Rien dans la suite de votre billet ne l'explique. Et l'on comprend mal votre accroche et le ton polémique que vous donnez à cette visite du Charles De Gaulle, alors qu'en fin de compte, la conclusion de votre article, c'est plutôt "rien à dire".

"Cette fois, il n’y aura pas de caméras, pas de petites phrases, pas de journalistes. C’est le candidat cette fois qui fait cette visite, avec la ministre de la Défense." Quelle est la cohérence entre ces deux phrases ? Si c'est le candidat qui fait sa visite, alors il devrait y avoir petites phrases, caméras et journalistes ?

Écrit par : koz | jeudi, 08 février 2007

Cette histoire de Charles de Gaulle est ridicule : Moi aussi, m'sieur, je veux visiter le Charles de Gaulle ! Qui n'a pas eu sa petite visite privée et sa photo avec le commandant ? Heureusement qu'il ne s'appellait pas le "Jean Jaurès" !

Toreador

Écrit par : Toreador | jeudi, 08 février 2007

@ Asfodail : J'ai parlé de l'idée de l'Union méditerranéenne dans une autre papier sur le site internet dans un compte-rendu du meeting. Sur le blog, il s'agissait de parler des coulisses sous un angle particulier de cette visite. Essayons de ne pas mélanger les casquettes nous aussi.
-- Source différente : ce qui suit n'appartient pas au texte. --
(** * Spotify analytics pipeline: cleaning, quality report, sinks, dashboard filter

    A shallow embedding of the table transforms of the repository:
    - [clean_data] and [validate_cleaned_data]  (spotify_analysis.py)
    - [infer_mysql_type], [load_csv_to_mysql]   (csv_to_mysql.py)
    - [read_sqlite], [migrate_to_mysql]         (migrate_sqlite_to_mysql.py)
    - the sidebar filter [df_filtered]          (app.py)

    A pandas DataFrame is a list of named, typed columns of equal length,
    with the NumPy dtypes that [pd.read_csv] and [pd.read_sql] give.
    Finite floating-point numbers are idealised as exact rationals (no
    rounding, no overflow); the two infinities, the float NaN and Python's
    None are entries of their own. A Python string is held as its UTF-8
    bytes. *)

From stdpp Require Import base list.
From Stdlib Require Import String Ascii ZArith QArith Lia Bool Arith List DecimalString.
Import ListNotations.
Open Scope string_scope.
Open Scope nat_scope.
Open Scope list_scope.

Infix "+++" := String.append (right associativity, at level 60).

(* ================================================================== *)
(** * Part I: definitions *)
(* ================================================================== *)

(** ** Data model *)

(** The dtypes the scripts compare against, and the rest in two kinds:
    the other numeric NumPy dtypes (float32, int32, uint8, ...) and the
    dtypes that are neither numeric nor object (datetime64, ...). *)
Inductive dtype : Type :=
| DObject
| DInt64
| DFloat64
| DBool
| DOther
| DOtherNumeric.

(** [pd.api.types.is_numeric_dtype]: the integer and float dtypes and bool
    are numeric. *)
Definition is_numeric_dtype (d : dtype) : bool :=
  match d with
  | DInt64 | DFloat64 | DBool | DOtherNumeric => true
  | DObject | DOther => false
  end.

Definition is_object_dtype (d : dtype) : bool :=
  match d with
  | DObject => true
  | _ => false
  end.
(** The effect of a list of dry runs for one path on the visitor and the
    state. *)
Fixpoint apply_dry_runs (path : string) (runs : list DryRun)
  (vs : OpenApiVisitor * State) : Outcome unit * (OpenApiVisitor * State) :=
  match runs with
  | [] => (Ret tt, vs)
  | d :: rest =>
      let (result, w') := dry_run_outcome d (world (snd vs)) in
      let s1 :=
        {| world := w'; trace := trace (snd vs) ++ [EvHandle (dr_call d)] |} in
      match result with
      | Documented v =>
          apply_dry_runs path rest
            (record_path path (method_key (dr_method d)) v
               (incr_total (fst vs)), s1)
      | Undocumented =>
          apply_dry_runs path rest
            (incr_total (fst vs),
             record_event s1 (ignoring_warning (dr_method d) path))
      | Escaped e => (Throw e, (incr_total (fst vs), s1))
      end
  end.

(** N: the registered (path, method) pairs of a pass. *)
Definition all_dry_runs (nodes : list Visited) : list DryRun :=
  flat_map dry_runs_of nodes.

Definition registered_pairs (nodes : list Visited) : Z :=
  Z.of_nat (length (all_dry_runs nodes)).

(** M: how many of them dry-run successfully, the world being threaded
    through the handlers in order. *)
Fixpoint successful_pairs (runs : list DryRun) (w : World) : Z :=
  match runs with
  | [] => 0
  | d :: rest =>
      let (result, w') := dry_run_outcome d w in
      (match result with Documented _ => 1 | _ => 0 end)
      + successful_pairs rest w'
  end.

Fixpoint world_after (runs : list DryRun) (w : World) : World :=
  match runs with
  | [] => w
  | d :: rest => world_after rest (snd (dry_run_outcome d w))
  end.

(** What a run of blocks does to the counters: [j] increments of the
    total and [k <= j] of the successes; all of them when it completes. *)
Definition counters_step {A} (runs : list DryRun)
  (vs : OpenApiVisitor * State)
  (r : Outcome A * (OpenApiVisitor * State)) : Prop :=
  ∃ j k : Z,
    0 <= k <= j ∧ j <= Z.of_nat (length runs)
    ∧ totalPathsCount_ (fst (snd r)) = size_t_add (totalPathsCount_ (fst vs)) j
    ∧ successPathsCount_ (fst (snd r))
      = size_t_add (successPathsCount_ (fst vs)) k
    ∧ (∀ u, fst r = Ret u ->
         j = Z.of_nat (length runs)
         ∧ k = successful_pairs runs (world (snd vs))
         ∧ world (snd (snd r)) = world_after runs (world (snd vs))).

(** The same for a sequence of calls of which some may have raised. *)
Definition counters_range (runs : list DryRun)
  (vs vs' : OpenApiVisitor * State) : Prop :=
  ∃ j k : Z,
    0 <= k <= j ∧ j <= Z.of_nat (length runs)
    ∧ totalPathsCount_ (fst vs') = size_t_add (totalPathsCount_ (fst vs)) j
    ∧ successPathsCount_ (fst vs')
      = size_t_add (successPathsCount_ (fst vs)) k.

(** The counters are values of [size_t]. *)
Definition counters_in_range (v : OpenApiVisitor) : Prop :=
  0 <= totalPathsCount_ v < 2 ^ SIZE_WIDTH
  ∧ 0 <= successPathsCount_ v < 2 ^ SIZE_WIDTH.

(** No dry run lets an exception escape, whatever the world. *)
Definition contained (d : DryRun) : Prop :=
  ∀ w e, fst (dry_run_outcome d w) ≠ Escaped e.

(** A dry run whose handler always raises one of the two caught classes. *)
Definition always_raises_caught (d : DryRun) : Prop :=
  ∀ w, ∃ e, fst (dr_handler d (dr_call d) w) = Throw e ∧ is_caught e = true.

(** The handler answers a documentation call the same way in every
    world. *)
Definition deterministic (d : DryRun) : Prop :=
  ∀ w1 w2, fst (dr_handler d (dr_call d) w1) = fst (dr_handler d (dr_call d) w2).

(** Any sequence of [Visit] calls on one visitor object, whether each
    returns or raises. *)
Fixpoint visit_each (nodes : list Visited) (vs : OpenApiVisitor * State)
  : OpenApiVisitor * State :=
  match nodes with
  | [] => vs
  | n :: rest =>
      visit_each rest
        (snd (OpenApiVisitor_Visit (visited_resource n) (visited_uri n)
                (visited_hasTrailing n) (visited_components n)
                (visited_trailing n) vs))
  end.

(** The handler invocations recorded in a trace. *)
Definition handled_calls (events : list Event) : list RestApiCall :=
  omap (fun e => match e with EvHandle call => Some call | _ => None end)
    events.

End Reference.

(** ** Notions used to state and prove the properties *)

Section Accounting.
Context `{Collaborators}.

(** The quotient of lines 543-544, as a function of the two counters. *)
Definition coverage_of (success total : Z) : spec_float :=
  float_div (float_mul float_100 (static_cast_float success))
    (static_cast_float total).

(** [2^-23]: one unit in the last place of a [float], relative to a
    normal number; a bound of the relative error of one rounding. *)
Definition float_eps : Q := 1 # 8388608.

(** A positive normal [float] with its exponent between two bounds, no
    more than [lo * (1 + float_eps)] and no less than
    [hi / (1 + float_eps)]. *)
Definition rounds_to (x : spec_float) (elo ehi : Z) (lo hi : Q) : Prop :=
  exists (m : positive) (e : Z),
    x = S754_finite false m e
    /\ 2 ^ 23 <= Zpos m < 2 ^ 24
    /\ elo <= e <= ehi
    /\ (float_value x <= lo * (1 + float_eps))%Q
    /\ (hi <= float_value x * (1 + float_eps))%Q.

(** A list of names without the empty names at its head. *)
Fixpoint skip_empty (names : list string) : list string :=
  match names with
  | "" :: rest => skip_empty rest
  | _ => names
  end.

(** The visitor and the state one call of [Visit] leaves, whether it
    returns or raises. *)
Definition visit_node (n : Visited) (vs : OpenApiVisitor * State)
  : OpenApiVisitor * State :=
  snd (OpenApiVisitor_Visit (visited_resource n) (visited_uri n)
         (visited_hasTrailing n) (visited_components n)
         (visited_trailing n) vs).

(** The members a list of dry runs writes, in order: the lowercase method
    key and the fragment of every dry run that succeeds, the world being
    threaded through the handlers; an exception that escapes ends the
    list. *)
Fixpoint documented (runs : list DryRun) (w : World) : list (string * Json) :=
  match runs with
  | [] => []
  | d :: rest =>
      let (result, w') := dry_run_outcome d w in
      match result with
      | Documented v => (method_key (dr_method d), v) :: documented rest w'
      | Undocumented => documented rest w'
      | Escaped _ => []
      end
  end.

(** [entry[key] = v] on a JSON object. *)
Definition add_member (entry : gmap string Json) (member : string * Json)
  : gmap string Json :=
  <[fst member := snd member]> entry.

(** [paths_[path][key] = v] on the path map. *)
Definition add_fragment (path : string) (paths : gmap string (gmap string Json))
  (member : string * Json) : gmap string (gmap string Json) :=
  <[path := <[fst member := snd member]> (default ∅ (paths !! path))]> paths.

Definition store_fragments (path : string) (fragments : list (string * Json))
  (paths : gmap string (gmap string Json)) : gmap string (gmap string Json) :=
  foldl (add_fragment path) paths fragments.

(** The number of method members over all the entries of the path map. *)
Definition fragment_count (paths : gmap string (gmap string Json)) : Z :=
  map_fold (fun (_ : string) (entry : gmap string Json) (acc : Z) =>
              Z.of_nat (size entry) + acc) 0 paths.

(** What calls of [Visit] do to the success counter and to the path map:
    [k] more successes and [k] more members, and no empty entry. *)
Definition fragments_step (runs : list DryRun) (vs vs' : OpenApiVisitor * State)
  : Prop :=
  ∃ k : Z,
    0 <= k <= Z.of_nat (length runs)
    ∧ successPathsCount_ (fst vs') = size_t_add (successPathsCount_ (fst vs)) k
    ∧ fragment_count (paths_ (fst vs')) = fragment_count (paths_ (fst vs)) + k
    ∧ ((∀ p e, paths_ (fst vs) !! p = Some e -> e ≠ ∅) ->
       ∀ p e, paths_ (fst vs') !! p = Some e -> e ≠ ∅).

(** The calls that lines 185-191, 223-229, 261-266 and 298-304 build:
    a fresh output for the call's method, the documentation origin, no
    remote address, user name, header or trailing segment, every URI
    argument bound to the empty string, and no query argument or body. *)
Definition is_documentation_call (call : RestApiCall) : Prop :=
  call_output (call_context call) = RestApiOutput_new (call_method call)
  ∧ call_origin (call_context call) = RequestOrigin_Documentation
  ∧ call_remoteIp (call_context call) = ""
  ∧ call_username (call_context call) = ""
  ∧ call_httpHeaders (call_context call) = ∅
  ∧ call_trailing (call_context call) = []
  ∧ (∀ name value,
       call_uriComponents (call_context call) !! name = Some value ->
       value = "")
  ∧ match call with
    | RestApiGetCall _ getArguments => getArguments = ∅
    | RestApiPostCall _ body => body = ""
    | RestApiDeleteCall _ => True
    | RestApiPutCall _ body => body = ""
    end.

(** The calls a documentation pass makes on its collaborators: handler
    invocations with such a call, and warnings. *)
Definition documentation_event (e : Event) : Prop :=
  match e with
  | EvHandle call => is_documentation_call call
  | EvLog level _ => level = LOG_WARNING
  | EvFinalize _ => False
  | EvSendMethodNotAllowed _ => False
  end.

(** The number of warnings in a trace. *)
Fixpoint logged_warnings (events : list Event) : Z :=
  match events with
  | [] => 0
  | EvLog LOG_WARNING _ :: rest => 1 + logged_warnings rest
  | _ :: rest => logged_warnings rest
  end.

(** What calls of [Visit] add to the trace, against the counters: [j]
    handler invocations for [j] increments of the total, of which [k]
    succeed and at most [j - k] are followed by a warning; exactly
    [j - k] when no exception escapes. *)
Definition events_step (runs : list DryRun) (vs vs' : OpenApiVisitor * State)
  : Prop :=
  ∃ (suffix : list Event) (j k : Z),
    trace (snd vs') = trace (snd vs) ++ suffix
    ∧ Forall documentation_event suffix
    ∧ totalPathsCount_ (fst vs') = size_t_add (totalPathsCount_ (fst vs)) j
    ∧ successPathsCount_ (fst vs')
      = size_t_add (successPathsCount_ (fst vs)) k
    ∧ j = Z.of_nat (length (handled_calls suffix))
    ∧ 0 <= k ∧ 0 <= logged_warnings suffix
    ∧ k + logged_warnings suffix <= j ∧ j <= Z.of_nat (length runs)
    ∧ (Forall contained runs -> j = k + logged_warnings suffix).

End Accounting.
@ Koz (et un peu à EL aussi) : les deux France ne sont pas incompatibles. La question n'est pas le récepteur du message mais l'émetteur. Nicolas Sarkozy adapte ses discours à la fois en fonction de son auditoire mais aussi de la casquette qu'il choisit. Cela fait beaucoup de variables pour un public, quel qu'il soit, qui doit pouvoir saisir à qui il a à faire, qui lui parle, quel message on cherche à lui faire passer. Imaginez un candidat qui voudrait faire la même chose que Sarkozy à Toulon : il ne pourrait pas aller sur la frégate car il n'est pas ministre de l'Intérieur et s'il allait sur le Charles-de-Gaulle, ce serait hors caméra. Résultat : aucune visibilité et aucun message politique. Or, Sarkozy, en changeant sa casquette à volonté, lui parvient à un résultat auquel d'autres concurrents ne peuvent prétendre. Ça pose question non ?

@ Toreador : s'il s'appelait le Jaurès, seul Sarkozy pourrait avoir le droit de le visiter puisqu'il est le seul l'héritier de cette figure du socialisme :)

Écrit par : david carzon | jeudi, 08 février 2007

et vous David Carzon? vous parlez à qui au fait? Aux français? aux socialistes? aux indécis? aux lecteurs du blog? oui, à qui parlez vous en fait?

Écrit par : Enzo | jeudi, 08 février 2007

Je ne nie pas que cela pose question, David Carzon, je dis simplement que cela ne pose pas plus question qu'à l'occasion des 4 élections précédentes, et que je j'ai pas entendu cette question posées à l'occasion d'aucune de celles-ci.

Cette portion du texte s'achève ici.